Response: Based on analysis conducted to support both the emergency action and FW 42, the recreational measures implemented by the emergency interim final rule are necessary to achieve similar F reductions for GOM cod (F on GOM cod needs to be reduced by 32 percent to maintain the Amendment 13 rebuilding program during FY 2006) from both the charter/party and private recreational fishing sector and the commercial fishing sector. This analysis indicates that such measures would reduce F on GOM cod for the charter/party industry by 23-40 percent, depending upon various assumptions of release mortality. Assuming that 50 percent of the fish caught would die upon release, these measures would reduce F on GOM cod by 23.5 percent from charter/party vessels. Assuming that no fish die upon release, these measures would reduce F by 40.8 percent from charter/party vessels. The economic impacts of such measures were considered by the emergency action and detailed in the accompanying EA. These provisions were recommended by the Council's Recreational Advisory Panel during the development of FW 42. During the development of these measures, the shortest possible seasonal prohibition and the smallest possible size limit that would achieve the necessary F reductions from this sector of the fishery were selected in lieu of reducing the recreational bag limit for GOM cod. Therefore, the recreational measures mitigate the economic impacts as much as practicable without compromising the conservation objectives of this action.
Comment 10: Six commenters suggested that the fish size for GOM cod should be increased to 23 inches (58.4 cm) for recreational vessels, with some commenting only in conjunction with Start Printed Page 59025no seasonal closure, and two commenters suggesting that a 23-inch (58.4-cm) fish size should apply to both recreational and commercial vessels. One of these comments also suggested that the 24-inch (61.0-cm) fish size for GOM cod should apply to all sectors and in all areas.
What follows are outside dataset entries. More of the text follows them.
Lemma success_delete_selected selected t (P : Z → archive → Prop) :
tb_set rows (tb_get rows t) t = t →
(let gone := λ v, bool_decide (id v ∈ (id <$> selected)) in
 let rest := filter (λ kv, gone kv.2 = false) (tb_get rows t) in
 P (rows_of (tb_get rows t) - rows_of rest) (tb_set rows rest t)) →
success E (delete_selected rows id selected) t P.
Proof.
intros Hsame HP. unfold delete_selected. destruct selected as [|v l]; [|by apply success_delete_count].
apply success_ret. cbv beta zeta in HP.
assert (filter (λ kv : string * V, bool_decide (id kv.2 ∈ (id <$> [])) = false) (tb_get rows t) = tb_get rows t) as Heq.
{ apply map_filter_id. intros k v _. apply bool_decide_eq_false_2. apply not_elem_of_nil. }
by rewrite Heq, Z.sub_diag, Hsame in HP.
Qed.

(** Selected rows are deleted, nothing else is. *)
Lemma success_purge cond column batch (weight : V → Z) t (P : Z → archive → Prop)
  (delete : list V → M archive Z) :
keyed id (tb_get rows t) → (∀ v, 1 ≤ weight v) →
(delete = delete_selected rows id ∨
 delete = λ selected, delete_where rows (λ v, bool_decide (id v ∈ (id <$> selected)))) →
P 0 t →
(∀ rest n, keyed id rest → thinned (λ v, cond v = true) (tb_get rows t) rest → 0 ≤ n →
   sum_map weight rest + n ≤ sum_map weight (tb_get rows t) → P n (tb_set rows rest t)) →
success E (selected ← select_oldest rows cond column batch; delete selected) t P.
Proof.
intros Hkey Hw Hdelete HP0 HP. apply success_bind, success_select_oldest. intros selected Hsel.
assert (success E (delete_where rows (λ v, bool_decide (id v ∈ (id <$> selected)))) t P) as Hdel.
{ apply success_delete_count. cbn zeta. set (gone := λ v, bool_decide (id v ∈ (id <$> selected))).
  destruct (deleted_rows weight gone (tb_get rows t) Hw) as [Hle Hpos].
  apply HP; [|apply (thinned_delete _ gone)|exact Hpos|exact Hle].
  - by apply keyed_filter.
  - intros k v Hv Hin%bool_decide_eq_true.
    assert (v ∈ selected) as Hv' by (eapply selected_by_id; [exact Hkey|intros w Hw'; by apply Hsel|exact Hv|done]).
    by apply Hsel. }
destruct Hdelete as [-> | ->]; [|exact Hdel]. unfold delete_selected. destruct selected as [|v l]; [|exact Hdel].
by apply success_ret.
Qed.
End selections.

(** ** What an operation may do *)

Lemma success_update_count {V : Type} (rows : table archive string V) E (cond : V → bool) (f : V → V) t (P : Z → archive → Prop) :
  P (sum_map (λ v, if cond v then 1 else 0) (tb_get rows t))
    (tb_set rows ((λ v, if cond v then f v else v) <$> tb_get rows t) t) →
  success E (update_all rows cond f) t P.
Proof.
  intros HP. apply success_bind, wp_statement; [|done]. apply success_bind, success_gets.
  apply success_bind, success_guard. intros _. apply success_bind, success_modify, success_ret.
  rewrite size_rows. unfold rows_of. rewrite sum_map_filter.
  erewrite sum_map_ext; [exact HP|]. intros k v _. cbn. by destruct (cond v).
Qed.

Section policy.
Context `{TimeZone} (E : env) (now : Z) (policy : RetentionPolicy) (t0 : archive).

Let ago (days : Z) : Z := add_days now (- days).

Definition log_expired (l : RequestLog) : Prop :=
0 < SummaryDays policy ∧ rl_CompletedAt l < ago (SummaryDays policy).

(** A detail goes with its log, or before it. *)
Definition detail_expired (d : RequestLogDetail) : Prop :=
(0 < ErrorDetailDays policy ∧ rd_CreatedAt d < ago (ErrorDetailDays policy)) ∨
∃ l, ar_logs t0 !! rd_RequestLogID d = Some l ∧
  (log_expired l ∨
   0 < SuccessDetailDays policy ∧ rl_CompletedAt l < ago (SuccessDetailDays policy) ∧ failed_log l = false).

Definition reservation_gone (r : RequestReservation) : Prop :=
0 < ReservationDays policy ∧ 0 < IncompleteReservationDays policy ∧
reservation_expired (ago (ReservationDays policy)) (ago (IncompleteReservationDays policy)) r = true.

Definition observation_gone (o : StoredObservation) : Prop :=
0 < QuotaObservationDays policy ∧ so_CreatedAt o < ago (QuotaObservationDays policy).

Definition invitation_gone (i : Invitation) : Prop :=
0 < InvitationDays policy ∧ ∃ at_, invitation_expired (ago (InvitationDays policy)) at_ i = true.

(** A turn goes with its reservation. *)
Definition turn_gone (t : archive) (w : WebSocketTurn) : Prop :=
ar_reservations t !! wt_RequestID w = None ∧
∃ r, ar_reservations t0 !! wt_RequestID w = Some r ∧ reservation_gone r.

(** Every turn has its reservation. *)
Definition turns_owned (t : archive) : Prop :=
∀ k w, ar_turns t !! k = Some w → is_Some (ar_reservations t !! wt_RequestID w).

(** The archive [t] came out of [t0] as the policy allows. *)
Record retained (t : archive) : Prop := {
rt_ok : archive_ok t;
rt_usage : ∀ c P, c ∈ columns → usage c P t = usage c P t0;
rt_logs : thinned log_expired (ar_logs t0) (ar_logs t);
rt_details : thinned detail_expired (ar_details t0) (ar_details t);
rt_reservations : thinned reservation_gone (ar_reservations t0) (ar_reservations t);
rt_observations : thinned observation_gone (ar_observations t0) (ar_observations t);
rt_invitations : thinned invitation_gone (ar_invitations t0) (ar_invitations t);
rt_turns : thinned (turn_gone t) (ar_turns t0) (ar_turns t);
rt_owned : turns_owned t0 → turns_owned t
}.

(** [n] rows of work were done between [t] and [t']. *)
Definition done_work (t : archive) (n : Z) (t' : archive) : Prop :=
retained t' ∧ 0 ≤ n ∧ workload t' + n ≤ workload t.

Definition works {A} (rows : A → Z) (work : M archive A) : Prop :=
∀ t, retained t → wp Direct E work t (λ r t',
  match r with Ok a => done_work t (rows a) t' | Err _ => t' = t end).

Lemma nothing_done t : retained t → done_work t 0 t.
Proof. split; [done|lia]. Qed.

Lemma works_retentionTx {A} (rows : A → Z) (none : A) (work : M archive A) :
rows none = 0 → (∀ t, retained t → success E work t (λ a t', done_work t (rows a) t')) →
works rows (retentionTx none work).
Proof.
intros Hnone Hwork t Ht. unfold retentionTx. apply success_transaction, success_bind. intros n.
unfold try_advisory_lock, statement. destruct (env_fault E n) eqn:Hf.
- by right.
- right. destruct (bool_decide _); [by apply Hwork|]. apply success_ret. rewrite Hnone. by apply nothing_done.
Qed.

Lemma works_if {A} (rows : A → Z) (b : bool) (none : A) (work : M archive A) :
rows none = 0 → (b = false → works rows work) → works rows (if b then mret none else work).
Proof.
intros Hnone Hwork. destruct b; [|auto]. intros t Ht. apply wp_ret. rewrite Hnone. by apply nothing_done.
Qed.

(** A purge of one table whose rows count for themselves. *)
Lemma thinned_more {K V : Type} `{Countable K} (expired cond : V → Prop) (m0 m m' : gmap K V) :
thinned expired m0 m → thinned cond m m' → (∀ k v, m0 !! k = Some v → m !! k = Some v → cond v → expired v) →
thinned expired m0 m'.
Proof.
intros H0m Hm Hexp. apply (thinned_trans _ m0 m m'); [done|]. intros k.
destruct (Hm k) as [Hk|[Hk (v & Hv & Hc)]]; [by left|right]. split; [done|]. exists v. split; [done|].
apply (Hexp k); [|done..]. destruct (H0m k) as [Heq|[Hno _]]; congruence.
Qed.

(** The reservations that were selected are deleted, and their turns with them. *)
Lemma retained_reservations t (selected : list RequestReservation) :
retained t → 0 < ReservationDays policy → 0 < IncompleteReservationDays policy →
(∀ r, r ∈ selected → reservation_expired (ago (ReservationDays policy)) (ago (IncompleteReservationDays policy)) r = true ∧
   ∃ k, ar_reservations t !! k = Some r) →
let gone id := bool_decide (id ∈ (r_RequestID <$> selected)) in
retained (t <| ar_reservations := filter (λ kv, gone (r_RequestID kv.2) = false) (ar_reservations t);
  ar_turns := filter (λ kv, gone (wt_RequestID kv.2) = false) (ar_turns t) |>).
Proof.
intros [Hok Hu Hl Hdt Hr Ho Hinv Htu Hown] Hd Hi Hsel gone. pose proof (ok_reservations t Hok) as Hkey.
assert (Hgone : ∀ id, gone id = true → ∃ r, ar_reservations t !! id = Some r ∧ ar_reservations t0 !! id = Some r ∧ reservation_gone r).
{ intros id (r & -> & Hin)%bool_decide_eq_true%list_elem_of_fmap. destruct (Hsel r Hin) as [Hexp [k Hk]].
  pose proof (Hkey _ _ Hk) as Hid. cbn in Hid. subst k. exists r. split; [done|]. split; [|done].
  destruct (Hr (r_RequestID r)) as [Heq|[Hno _]]; congruence. }
assert (Hleft : ∀ id, gone id = true →
  filter (λ kv, gone (r_RequestID kv.2) = false) (ar_reservations t) !! id = None).
{ intros id Hid. apply map_lookup_filter_None. right. intros r Hrow. pose proof (Hkey _ _ Hrow) as Heq. cbn in Heq. cbn. subst. congruence. }
split; [|exact Hu|done..| |done|done| |].
- destruct Hok. split; try done. by apply keyed_filter.
- apply (thinned_more _ (λ r, gone (r_RequestID r) = true) _ _ _ Hr); [by apply (thinned_delete _ (λ r, gone (r_RequestID r)))|].
  intros k r _ Hk Hg. destruct (Hgone _ Hg) as (r' & Hr' & _ & Hexp). pose proof (Hkey _ _ Hk) as Heq. cbn in Heq. congruence.
- intros k. cbn [ar_turns]. destruct (Htu k) as [Heq|(Hno & w & Hw & Hres & Hex)].
  + rewrite <- Heq. destruct (ar_turns t !! k) as [w|] eqn:Hw.
    * destruct (gone (wt_RequestID w)) eqn:Hg; [right|left].
      -- split; [apply map_lookup_filter_None; right; intros w'; cbn; congruence|]. exists w. split; [done|].
         split; [by apply Hleft|]. destruct (Hgone _ Hg) as (r & _ & Hr0 & Hexp). by exists r.
      -- by apply map_lookup_filter_Some.
    * left. apply map_lookup_filter_None. by left.
  + right. split; [apply map_lookup_filter_None; by left|]. exists w. split; [done|]. split; [|done].
    apply map_lookup_filter_None. by left.
- intros H0 k w [Hw Hg]%map_lookup_filter_Some. destruct (Hown H0 k w Hw) as [r Hrow]. exists r.
  apply map_lookup_filter_Some. split; [done|]. pose proof (Hkey _ _ Hrow) as Heq. cbn in Heq, Hg |- *. by rewrite Heq.
Qed.

Lemma works_deleteReservations : works (λ n, n) (deleteReservations now policy).
Proof.
unfold deleteReservations. apply works_if; [done|]. intros [Hd%Z.leb_gt Hi%Z.leb_gt]%orb_false_iff.
apply works_retentionTx; [done|]. intros t Ht. apply success_bind, success_select_oldest. intros selected Hsel.
apply success_bind, success_delete_selected; [by destruct t|]. cbv zeta. cbn.
apply success_bind, success_cascade. cbn. apply success_ret.
pose proof (retained_reservations t selected Ht Hd Hi Hsel) as Hret. cbv zeta in Hret. split; [exact Hret|].
set (gone := λ r, bool_decide (r_RequestID r ∈ (r_RequestID <$> selected))).
destruct (deleted_rows (λ _, 1) gone (ar_reservations t) ltac:(done)) as [Hle Hpos]. cbv zeta in Hle, Hpos.
unfold workload, rows_of in *. cbn in *. unfold gone in *. lia.
Qed.

Lemma works_if_days (days : Z) (work : M archive Z) :
(0 < days → works (λ n, n) work) → works (λ n, n) (if_days days work).
Proof. intros Hwork. apply works_if; [done|]. intros Hd%Z.leb_gt. by apply Hwork. Qed.

Lemma works_deleteQuotaObservations batch :
0 < QuotaObservationDays policy →
works (λ n, n) (deleteQuotaObservations (ago (QuotaObservationDays policy)) batch).
Proof.
intros Hd. apply works_retentionTx; [done|]. intros t Ht.
eapply (success_purge observation_rows (po_ID ∘ so_Observation)) with (weight := λ _, 1);
  [apply Ht|lia|by left|by apply nothing_done|].
intros rest n Hkey Hthin Hn Hle. destruct Ht as [Hok Hu Hl Hdt Hr Ho Hinv Htu Hown]. split; [|cbn in *; unfold workload, rows_of; cbn; lia].
split; [by destruct Hok|exact Hu|done..| |done|done|done].
apply (thinned_more _ _ _ _ _ Ho Hthin). intros k o _ _ Hexp%Z.ltb_lt. by split.
Qed.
Response: According to analysis of the recreational measures prepared for both the emergency action and FW 42, a 23-inch (58.4-cm) minimum size limit for GOM cod, in combination with the seasonal GOM cod prohibition, would not achieve the necessary F reductions for the recreational fishing sector under most of the assumptions of discard mortality (see Section 184.108.40.206.3 of the EA prepared for FW 42). Thus, a 23-inch (58.4-cm) minimum size limit, without the seasonal prohibition, as recommended by some commenters, would also not achieve the necessary F from the recreational fishing sector. The measures implemented to achieve a similar F reduction for GOM cod from the commercial fishing sector (e.g., differential DAS counting and default DAS reductions) achieve the necessary F reduction for this stock despite the smaller size limit allowed in the commercial fishery. Increasing the commercial size limit for GOM cod would likely exceed the necessary F reductions for this stock, based upon the existing suite of measures, and would impose unnecessary adverse economic impacts to the commercial vessels. The Council could elect to pursue this revision through a future management action, however. Finally, because GB cod does not require additional F reductions for FY 2006, it is not necessary to revise trip limits for this stock at this time, as it would cause unnecessary adverse economic impact to both the recreational and commercial fishing sectors without sufficient biological justification to further protect this stock.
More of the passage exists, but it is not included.